Observability Time Series
Summary
Observability time series are metrics and telemetry streams from production systems. They are important to this wiki because they look like a natural path from passive forecasting toward operational world models, but the current sources mostly stop at forecasting metrics and incident labels.
What The Wiki Currently Believes
Toto frames observability metrics as a distinct multivariate time-series forecasting domain with high cardinality, nonstationarity, heavy tails, and operational benchmarks such as BOOM.
Toto 2.0 extends that line into a scaling-family announcement, adds contiguous patch masking for faster long-horizon inference, and explicitly sketches a future observability world-model direction over metrics, traces, logs, topology, code changes, events, alerts, and text.
ChronoGraph is a graph-structured microservice telemetry dataset with incident labels. It is a useful near-miss for observability world models because it has topology and multivariate metrics, but it does not expose operator actions or interventions as first-class channels.
U-Cast is not an observability paper, but it gives this page a better problem name for the numeric telemetry layer: high-dimensional time series forecasting. Its HDTSF framing fits observability and telecom-style metrics where thousands of related counters or measurements may share latent service, topology, customer, region, or protocol structure.
Terminology Mapping
- Metrics are numeric observations over time.
- Traces and logs may be event streams or categorical event sequences.
- Service topology is graph context.
- Alerts and incidents are events or labels unless they are linked to decisions.
- Traffic spikes, hardware failures, and external outages are exogenous variables unless controlled by the modeled operator.
- Deployments, rollbacks, autoscaling changes, traffic routing, feature flags, and remediations can be actions, control inputs, or interventions when they are logged as controllable choices with downstream effects.
Boundary With World Models
Toto-style models are currently passive dynamics models. They forecast future telemetry from past telemetry, but they do not yet answer counterfactual questions such as what would happen if an operator rolled back a deployment, changed an autoscaling policy, shifted traffic, or applied a remediation.

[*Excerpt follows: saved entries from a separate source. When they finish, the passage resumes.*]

(** * Firestore security rules of the contactSubmissions collection

    A shallow embedding of the helper functions of [firestore.rules]
    ([isValidOnboardingUpdate], [isOnboardingFieldsOnly],
    [isValidOnboardingData], [isAdminUpdate]) and of the [allow update]
    statement of [match /contactSubmissions/{submissionId}], followed by
    the properties of the update rule.

    Documents are finite maps from field names to values.  A rules
    expression evaluates to a value or fails (a missing property, a method
    applied to a value of the wrong type); failure is [None].  An [allow]
    statement grants the request only when its condition evaluates to
    [true]. *)

From stdpp Require Import gmap strings list fin_maps.
From Stdlib Require Import ZArith Ascii String.

Local Open Scope string_scope.
Local Open Scope list_scope.

(** ** Values stored in documents *)

Module Rules.

(** Field values.  Numbers are integers here (no field the rules inspect is
    compared as a floating point number); a string is a sequence of
    characters and [size()] counts them. *)
#[local] Set Warnings "-register-all".
Inductive value :=
  | VNull
  | VBool (b : bool)
  | VInt (n : Z)
  | VStr (s : string)
  | VTimestamp (t : Z)
  | VList (l : list value)
  | VMap (m : gmap string value).
#[local] Set Warnings "register-all".

Global Instance value_eq_dec : EqDecision value.
Proof.
  refine (fix go (v1 v2 : value) {struct v1} : Decision (v1 = v2) :=
    let _ : EqDecision value := go in
    match v1, v2 with
    | VNull, VNull => left _
    | VBool a, VBool b => cast_if (decide (a = b))
    | VInt a, VInt b => cast_if (decide (a = b))
    | VStr a, VStr b => cast_if (decide (a = b))
    | VTimestamp a, VTimestamp b => cast_if (decide (a = b))
    | VList a, VList b => cast_if (decide (a = b))
    | VMap a, VMap b => cast_if (decide (a = b))
    | _, _ => right _
    end); abstract congruence.
Defined.

(** [resource] and [request.resource]: only the [data] member is read by
    the rules of this collection. *)
Record Resource := { data : gmap string value }.
Record Request := { resource : Resource }.

(** ** Regular expressions of [string.matches]

    [matches] tests the whole string against the pattern.  The patterns of
    the rules file use literal characters, [.] and a postfix [*] only;
    [.] stands for any character but the line feed. *)

Inductive regex :=
  | RVoid
  | REps
  | RChar (c : ascii)
  | RAny
  | RAlt (r1 r2 : regex)
  | RSeq (r1 r2 : regex)
  | RStar (r : regex).

Definition newline : ascii := "010"%char.

Definition re_atom (c : ascii) : regex :=
  if decide (c = "."%char) then RAny else RChar c.

Fixpoint re_parse (p : list ascii) : regex :=
  match p with
  | [] => REps
  | c :: p' =>
      match p' with
      | "*"%char :: p'' => RSeq (RStar (re_atom c)) (re_parse p'')
      | _ => RSeq (re_atom c) (re_parse p')
      end
  end.

Fixpoint nullable (r : regex) : bool :=
  match r with
  | RVoid | RChar _ | RAny => false
  | REps | RStar _ => true
  | RAlt r1 r2 => nullable r1 || nullable r2
  | RSeq r1 r2 => nullable r1 && nullable r2
  end.

Fixpoint deriv (a : ascii) (r : regex) : regex :=
  match r with
  | RVoid | REps => RVoid
  | RChar c => if decide (a = c) then REps else RVoid
  | RAny => if decide (a = newline) then RVoid else REps
  | RAlt r1 r2 => RAlt (deriv a r1) (deriv a r2)
  | RSeq r1 r2 =>
      if nullable r1
      then RAlt (RSeq (deriv a r1) r2) (deriv a r2)
      else RSeq (deriv a r1) r2
  | RStar r1 => RSeq (deriv a r1) (RStar r1)
  end.
(* ===== verification/Prelude.v ===== *)
(** * Distributed transaction pipeline: verification development

    ** The program

    Transactions are produced to a partitioned log (src/streaming), scored by
    fraud workers that share a consumer group (src/fraud), handed over a
    bounded queue to a settlement submitter (src/settlement), and proposed to a
    Raft cluster (src/raft) whose replicated state machine is a ledger.  The
    coordinator (src/coordinator) runs the parts as threads of one process, or
    with the cluster in containers of their own over gRPC
    (src/coordinator/grpc, src/docker); the scripts of src/scripts demonstrate
    it.

    ** Conventions of the model

    A method is a function of the state monad [Py] below: it returns [Ok] or
    raises a Python exception, and keeps the effects done before the
    exception.  What a call reads of its environment (a clock reading, a draw of
    [random.uniform], an id or a timestamp) is an argument of it.  Floats are
    binary64 (PyFloat.v, over SpecFloat), decimals follow the context of
    Python's [decimal] module with 28 digits (PyDecimal.v), integers are
    unbounded, strings are strings of bytes.  A dict is a [gmap] where its order
    is not used and an association list where it is.  A method whose body runs
    under a lock is one step; code without a lock is split into its accesses to
    shared objects.

    ** Files and what they model

    Prelude.v: results, the monad with its notations and its weakest
    preconditions, lists with Python indices.  PyDecimal.v, PyFloat.v:
    arithmetic.

    Consensus.
    - RaftTypes.v (raft/types.py, messages of raft/transport.py), Storage.v
      (raft/storage.py), StateMachine.v (raft/state_machine.py: the interface as
      a class, its idempotence as a law), Transport.v (raft/transport.py: the
      interface as a class with the laws a proof may use, and
      [InMemoryTransport], which satisfies them).
    - RaftNode.v (raft/node.py): every method of [RaftNode], over any
      transport and any state machine.  RaftFrame.v: what the methods leave
      alone.
    - Cluster.v: the nodes of a cluster over one transport as a list of events
      (start, tick, delivery of any message in flight, proposal, crash-restart,
      fault of the network).
    - RaftSpec.v: an abstract protocol as a step relation over nodes and the set
      of messages ever sent.  RaftInv.v, RaftLogs.v, RaftActions.v,
      RaftAppend.v: its inductive invariant.  RaftHistory.v: properties of two
      points of a run.  RaftRefine.v: each method of RaftNode.v is a sequence of
      protocol steps.
    - Progress.v (what one node does with one message, and round trips of two
      nodes), Exchange.v (a leader and its followers until their logs agree),
      Election.v (pre-vote and vote, one peer at a time): schedules that reach
      their goal, for ProgressProps.v.
    - Demo.v: a concrete run for the witnesses.
    - Harness.v (raft/tests/harness.py): the simulated cluster of the tests.

    The running cluster.
    - Runtime.v (coordinator/raft_runtime.py): the calls of [RaftNodeRuntime]
      and one turn of its thread, with the loop of [deliver_to], whole and one
      message at a time.
    - Lifecycle.v: the life of a background thread, which four classes share:
      start, the stop event, the join with its timeout, and the loop, as a
      machine over any turn.  Background.v: the four instances, and what the
      loop of a fraud worker's thread achieves.
    - RaftCluster.v (coordinator/raft_cluster.py): start, stop, kill, revive, and
      the client's [find_leader], [propose] and [snapshot]; between any two
      accesses of the client the other threads may do anything ([others]).  A
      turn of a node's thread is an operation ([Turn]), and also the sequence of
      its tick and deliveries ([TurnTick], [TurnDeliver]) with operations of
      others between them ([turn_among]).  RaftTurn.v: when such a turn ends.
    - Serialization.v (coordinator/grpc/serialization.py, proto/raft.proto),
      GrpcStub.v (the stub, servicer, registration and static service of
      raft_pb2_grpc.py),
      Grpc.v (raft_transport.py, raft_service.py, node_bootstrap.py), GrpcClient.v
      (raft_cluster_client.py).  Stubs.v: the channels and stubs that both ends
      keep, under the workers of the pool.  The grpc, protobuf and pickle libraries are
      classes with their documented laws; each call has a fate: the request is
      lost, the response is lost, or both arrive.  GrpcRefine.v: a system of such
      nodes is a run of the same protocol.  GrpcDemo.v: concrete libraries and
      runs.

    Settlement.
    - Models.v (common/models.py), Ledger.v (ledger_state_machine.py, with a
      specification ledger over integers), Submitter.v (submitter.py, against
      the class [Proposer] that both cluster clients implement).

    The stream.
    - Partitioner.v (partitioner.py, with MD5), Broker.v (broker.py,
      producer.py), Group.v (group.py), Consumer.v (consumer.py), Scorer.v
      (fraud/scorer.py), Worker.v (fraud/worker.py, as written and one shared
      access at a time), WorkerRun.v (what [run_once] and a sequence of them
      achieve), WorkerSystem.v
      (any number of workers, producers, group calls and crashes interleaved).
    - FraudRuntime.v (coordinator/fraud_runtime.py).

    The whole.
    - Coordinator.v (coordinator/coordinator.py): the pipeline's threads and the
      coordinator's calls as events; a thread that was told to stop ends by an
      event of its own, and a revived worker may run beside its old thread.  Owned.v: [balance] and the Raft part of
      [status].  Verdicts.v: the verdicts on the output queue as an invariant of
      the coordinator.  Settlement.v: the coordinator over its own cluster.
      Chaos.v (chaos/fault_injection.py).

    The containers and the scripts.
    - PyText.v: [split], [strip], [partition], [int] and [Decimal] of Python on
      text.  EntryPoint.v (what docker/*_entrypoint.py read of their
      environment).  Containers.v ([main] of both, over Grpc.v and
      Coordinator.v, and the environments of docker-compose.yml).
    - Scripts.v ([main] of the three scripts, a program of the main thread over
      a coordinator with a cluster of its own; before each of its steps the
      other threads do [meanwhile]).  ScriptLogic.v: its rules, one per call of
      a script.  ScriptLedger.v: whole-dollar debits on the ledger.
      ScriptDemo.v: concrete runs.

    ** What the theorems show

    - RaftProps.v (C1 to C6, C10 to C12) and CommitProps.v (C7): the guarantees
      of the consensus in every run of events, the commit rule, and the ledger
      replicated with it.
    - ProgressProps.v (C8, C9): a leader with a live majority commits what is
      proposed, and a live majority without a leader elects one and commits.
    - PipelineProps.v (C13 to C16): what reaches the ledger through the whole
      pipeline and what cannot, where each transaction is, and what the
      submitter is handed.
    - ScriptProps.v (C17, C18) and BurstProps.v (C19): what the scripts promise,
      in every interleaving: no double-spend, each debit once across the death of
      a leader, and no large debit in any log.
    - ClusterProps.v (C20 to C22): the threads' interleavings are runs of events,
      a turn ends although others send to the node meanwhile, the contract of
      [propose].
    - Lifecycle.v (C23) and Background.v (C24): one thread at a time, stopping,
      and the work and heartbeats of a worker's thread.
    - HarnessProps.v (C25): every script of the test harness is a run of events,
      and its assertions cannot fail.
    - GrpcProps.v (C26, C27, C30) and Stubs.v (C29): the safety of RaftProps.v
      over gRPC, the client's contract, the round trips of the messages, and the
      channels.
    - ContainerProps.v (C28): what a raft container prints, line by line, and
      for how long.
    - StreamProps.v (C31 to C33, C38, C39): delivery, one cycle of a worker, a
      worker that empties its backlog, the group, the log, the scorer.
    - LedgerProps.v (C34 to C37): [apply] on every branch, exactly-once,
      conservation, and the submitter's turn.
    - NodeProps.v (C40): the log repair of a single node; its decisions.

    Theorems without a claim id in these files are further properties of the same
    kind, and concrete runs that show a defect: a pre-vote that deposes a
    stable leader, a cluster of one that never commits, an amount that makes
    [apply] raise, a race for the last place of the queue, a torn snapshot, a
    transaction counted as submitted and lost, a worker that dies of its
    eviction, sample traffic on accounts that were never seeded, a container
    that restarts without its vote, a thread that outlives its join, a channel
    that is never closed.

    ** Fuel

    [InMemoryTransport.deliver_to] takes one more than the messages in the inbox
    as fuel; that is enough when nobody else sends meanwhile (ClusterProps.v, and
    C25 for the harness), and C21 shows that some fuel is enough when others do,
    once they rest.  The
    polling loops of the two clients take a fuel, and C22 and C27 show that they
    end with a result of the code when the clock passes the deadline within the
    fuel; C17 to C19 show it of the scripts' own polls, when [fuel] steps of a
    clock take longer than the timeout, and C28 of the status loop of a
    container, when the signal comes within the fuel.  The bound of 1000 passes
    in Harness.v is the code's.  Everything else is structural.

    ** What is not modelled

    - The two seconds of a join: in RaftCluster.v and Coordinator.v [stop] and
      [kill] may return at any point of the turn the thread is in, as if the
      join had run out of time or the thread had ended.  After that the thread
      begins at most one more turn in Coordinator.v; in RaftCluster.v no [Turn]
      is begun, but the separate steps of turns are not limited, so that its
      theorems cover more than the code does.  C23 is about the join itself.
    - A turn of the submitter takes an item and handles it in one event of
      Coordinator.v; the cluster's threads act in between ([others]), the
      workers' threads before or after.
    - The sleeps between polls appear only as the clock readings around them.
    - A runtime handed out by [find_leader] is identified with its node id: a
      client that keeps it while the node is revived reaches the new one.
    - A call of the main thread of a script to the cluster is one step for the
      threads of the pipeline (the submitter shares the client with it); the
      threads of the nodes act between its accesses.
    - raft_pb2.py is a serialized descriptor without code of its own.  Imports,
      [sys.path] and the flushing of output are left out; a printed float keeps
      its value and its format instead of its digits.
    - The harness's quiescence within 1000 passes, and elections within the
      simulated time, depend on what [random] answers: they appear as the
      exceptions C25 allows.
    - Text is ASCII: [str.strip] knows the whitespace of ASCII, and [int] and
      [Decimal] its digits.  A NaN has no sign or payload. *)

From stdpp Require Import base gmap strings list sorting fin_sets.
From Stdlib Require Import ZArith Lia.
(* ===== verification/RaftTypes.v ===== *)
(** * Raft data types (raft/types.py) and the message union of raft/transport.py

    Terms and indices are Python integers; [command] is opaque ([C]). *)

From stdpp Require Import base strings list.
From Stdlib Require Import ZArith.
From S2P Require Import Prelude.

Local Open Scope Z_scope.

Inductive NodeState := FOLLOWER | CANDIDATE | LEADER.

#[export] Instance NodeState_eq_dec : EqDecision NodeState.
Proof. solve_decision. Defined.

Section types.
Context {C : Type}.

Record LogEntry := mkEntry { entry_term : Z; entry_index : Z; entry_command : C }.

Record PreVoteArgs := mkPreVoteArgs {
  pv_term : Z; pv_candidate_id : string; pv_last_log_index : Z; pv_last_log_term : Z
}.

Record PreVoteReply := mkPreVoteReply {
  pvr_term : Z; pvr_vote_granted : bool; pvr_voter_id : string
}.

Record RequestVoteArgs := mkRequestVoteArgs {
  rv_term : Z; rv_candidate_id : string; rv_last_log_index : Z; rv_last_log_term : Z
}.

Record RequestVoteReply := mkRequestVoteReply {
  rvr_term : Z; rvr_vote_granted : bool; rvr_voter_id : string
}.

Record AppendEntriesArgs := mkAppendEntriesArgs {
  ae_term : Z; ae_leader_id : string; ae_prev_log_index : Z; ae_prev_log_term : Z;
  ae_entries : list LogEntry; ae_leader_commit : Z
}.

Record AppendEntriesReply := mkAppendEntriesReply {
  aer_term : Z; aer_success : bool; aer_responder_id : string;
  aer_match_index : Z; aer_conflict_index : Z; aer_conflict_term : Z
}.

(** [Message = Union[...]] *)
Inductive Message :=
| MRequestVoteArgs (m : RequestVoteArgs)
| MRequestVoteReply (m : RequestVoteReply)
| MAppendEntriesArgs (m : AppendEntriesArgs)
| MAppendEntriesReply (m : AppendEntriesReply)
| MPreVoteArgs (m : PreVoteArgs)
| MPreVoteReply (m : PreVoteReply).

Record Envelope := mkEnvelope {
  env_sender : string; env_recipient : string; env_message : Message
}.

End types.
Arguments LogEntry C : clear implicits.
Arguments AppendEntriesArgs C : clear implicits.
Arguments Message C : clear implicits.
Arguments Envelope C : clear implicits.
(* ===== verification/Transport.v ===== *)
(** * Transports (raft/transport.py)

    [Transport] is the protocol a node sends through.  [Net.InMemoryTransport]
    is the in-process network with partitions; [Trace] only records what was
    sent, and delivers any of it in any order and any number of times.
    [TransportLaws] and [NetworkLaws] are all the protocol's safety needs; both
    transports satisfy them. *)

From stdpp Require Import base gmap strings list.
From S2P Require Import Prelude RaftTypes.

Class Transport (C T : Type) := {
  t_register : string → T → T;
  t_send : string → string → Message C → T → T
}.

(** What the environment may do to a network, and which envelope it may hand
    to a node next. *)
Class Network (C T : Type) `{Transport C T} := {
  n_move : Type;
  n_moved : n_move → T → T;
  n_choice : Type;
  n_take : n_choice → string → T → option (Envelope C * T)
}.
Arguments n_move C T {_ _}.
Arguments n_choice C T {_ _}.

(** The contract the protocol needs of what a node sends through.
    [net_sent t l]: every envelope [t] may still deliver is in the list [l] of
    all envelopes sent. *)
Class TransportLaws (C T : Type) `{Transport C T} := {
  net_sent : T → list (Envelope C) → Prop;
  net_send t l s r m : net_sent t l → net_sent (t_send s r m t) (l ++ [mkEnvelope s r m]);
  net_register t l n : net_sent t l → net_sent (t_register n t) l
}.

(** A network may lose, delay, reorder and duplicate, but it delivers only
    envelopes that were sent, and to their recipient. *)
Class NetworkLaws (C T : Type) `{Network C T} := {
  #[global] network_transport :: TransportLaws C T;
  net_moved t l m : net_sent t l → net_sent (n_moved m t) l;
  net_take t l c n e t' : net_sent t l → n_take c n t = Some (e, t') →
    net_sent t' l ∧ e ∈ l ∧ env_recipient e = n
}.

(** ** The recording transport *)
Module Trace.
Definition Trace (C : Type) := list (Envelope C).

#[global] Instance trace_transport C : Transport C (Trace C) := {
  t_register _ t := t;
  t_send s r m t := t ++ [mkEnvelope s r m]
}.

(** Any envelope ever sent may be delivered, any number of times. *)
#[global] Instance trace_network C : Network C (Trace C) := {
  n_move := Empty_set;
  n_moved _ t := t;
  n_choice := nat;
  n_take k n t :=
    match t !! k with
    | Some e => if decide (env_recipient e = n) then Some (e, t) else None
    | None => None
    end
}.

#[global] Instance trace_sent C : TransportLaws C (Trace C).
Proof. refine {| net_sent (t : Trace C) l := t = l |}; [by intros t l s r m ->|done]. Defined.

#[global] Instance trace_laws C : NetworkLaws C (Trace C).
Proof.
  refine {| network_transport := trace_sent C |}; [done|]. simpl.
  - intros t l k n e t' ->. case_match eqn:E; [|done].
    case_decide; [|done]. intros [= <- <-]. split_and!; [done| |done]. by eapply list_elem_of_lookup_2.
Defined.
End Trace.

(** ** The in-process network *)
Module Net.
Section net.
Context {C : Type}.

Record InMemoryTransport := mkTransport {
  inboxes : gmap string (list (Envelope C));
  partitioned : gset string
}.

Definition init : InMemoryTransport := mkTransport ∅ ∅.

(** [self._inboxes] is a [defaultdict(deque)]. *)
Definition inbox (node_id : string) (t : InMemoryTransport) : list (Envelope C) :=
  default [] (inboxes t !! node_id).

Definition register (node_id : string) (t : InMemoryTransport) : InMemoryTransport :=
  match inboxes t !! node_id with
  | Some _ => t
  | None => mkTransport (<[node_id := []]> (inboxes t)) (partitioned t)
  end.

Definition send (sender_id recipient_id : string) (message : Message C)
    (t : InMemoryTransport) : InMemoryTransport :=
  if bool_decide (sender_id ∈ partitioned t) || bool_decide (recipient_id ∈ partitioned t) then t
  else mkTransport
         (<[recipient_id := inbox recipient_id t ++ [mkEnvelope sender_id recipient_id message]]> (inboxes t))
         (partitioned t).

Definition partition (node_ids : list string) (t : InMemoryTransport) : InMemoryTransport :=
  mkTransport (inboxes t) (partitioned t ∪ list_to_set node_ids).
Definition heal (t : InMemoryTransport) : InMemoryTransport := mkTransport (inboxes t) ∅.
Definition rejoin (node_ids : list string) (t : InMemoryTransport) : InMemoryTransport :=
  mkTransport (inboxes t) (partitioned t ∖ list_to_set node_ids).
Definition is_partitioned (node_id : string) (t : InMemoryTransport) : bool :=
  bool_decide (node_id ∈ partitioned t).
Definition inbox_size (node_id : string) (t : InMemoryTransport) : nat := length (inbox node_id t).

(** [inbox.popleft()] of a non-empty inbox. *)
Definition popleft (node_id : string) (t : InMemoryTransport) : option (Envelope C * InMemoryTransport) :=
  match inbox node_id t with
  | [] => None
  | e :: rest => Some (e, mkTransport (<[node_id := rest]> (inboxes t)) (partitioned t))
  end.

#[global] Instance net_transport : Transport C InMemoryTransport := {
  t_register := register;
  t_send := send
}.

(** Fault injection: the three operations on the partitioned set. *)
Inductive Move := MPartition (ids : list string) | MHeal | MRejoin (ids : list string).

#[global] Instance net_network : Network C InMemoryTransport := {
  n_move := Move;
  n_moved m := match m with MPartition ids => partition ids | MHeal => heal | MRejoin ids => rejoin ids end;
  n_choice := unit;
  n_take _ n t := popleft n t
}.

Definition queued (t : InMemoryTransport) (l : list (Envelope C)) : Prop :=
  ∀ n e, e ∈ inbox n t → e ∈ l ∧ env_recipient e = n.

Lemma inbox_insert n n' q t ids :
  inbox n (mkTransport (<[n' := q]> (inboxes t)) ids) = if decide (n = n') then q else inbox n t.
Proof. unfold inbox. simpl. case_decide; by simplify_map_eq. Qed.

#[global] Program Instance net_queued : TransportLaws C InMemoryTransport := { net_sent := queued }.
Next Obligation.
  intros t l s r m Hq n e. simpl. unfold send. destruct (_ || _).
  - intros He. destruct (Hq n e He). split; [|done]. apply elem_of_app. by left.
  - rewrite inbox_insert. case_decide as Hn.
    + subst n. intros [He|He%list_elem_of_singleton]%elem_of_app.
      * destruct (Hq r e He). split; [|done]. apply elem_of_app. by left.
      * subst e. split; [|done]. apply elem_of_app. right. by apply list_elem_of_singleton.
    + intros He. destruct (Hq n e He). split; [|done]. apply elem_of_app. by left.
Qed.
Next Obligation.
  intros t l n Hq n' e. simpl. unfold register. destruct (inboxes t !! n) eqn:E; [apply Hq|].
  rewrite inbox_insert. case_decide; [by intros ?%elem_of_nil|apply Hq].
Qed.

#[global] Program Instance net_laws : NetworkLaws C InMemoryTransport := { network_transport := net_queued }.
Next Obligation. intros t l m Hq n e. destruct m; apply Hq. Qed.
Next Obligation.
  intros t l [] n e t' Hq. simpl. unfold popleft. destruct (inbox n t) as [|e' rest] eqn:E; [done|].
  intros [= <- <-]. destruct (Hq n e') as [He Hr]; [rewrite E; left|]. split_and!; [|done|done].
  intros n' x. rewrite inbox_insert. case_decide as Hn; [|apply Hq].
  subst n'. intros Hx. apply Hq. rewrite E. by right.
Qed.

Lemma queued_init : @net_sent _ _ _ (network_transport (NetworkLaws := net_laws)) init [].
Proof. intros n e. unfold inbox. simpl. by intros ?%not_elem_of_nil. Qed.

End net.
Arguments InMemoryTransport C : clear implicits.
End Net.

An observability world model would need joined trajectories that include state, observation streams, topology, relevant events, operator actions, and outcomes. Without those action or intervention channels, forecasted metrics are useful for alerting and capacity planning but not sufficient for action consequence reasoning.
Benchmark Implications
BOOM-style observability forecasting should be compared with other forecasting benchmarks only after checking metric, context length, horizon, covariate availability, and pretraining overlap. Incident labels or topology do not by themselves make a benchmark action-conditioned.
Time-HD-style evaluation adds another check: benchmark channel count and cross-channel dependency must be high enough to test whether native multivariate modeling actually helps. Low-channel datasets can hide scalability and dependency-modeling failures that appear in operational telemetry.
Future observability benchmarks should record the difference between passive incidents, exogenous shocks, and controllable interventions. That distinction is needed before the wiki can call a system an action-conditioned world model for production operations.
Open Questions
- What public or semi-public telemetry corpus includes metrics, traces, logs, topology, deployments, rollbacks, autoscaling, remediations, and outcomes in one aligned timeline?
- Can observability foundation models learn useful latent state over service graphs without overfitting to one company’s monitoring stack?
- Which benchmark metrics would test intervention-aware incident response rather than only passive forecast accuracy?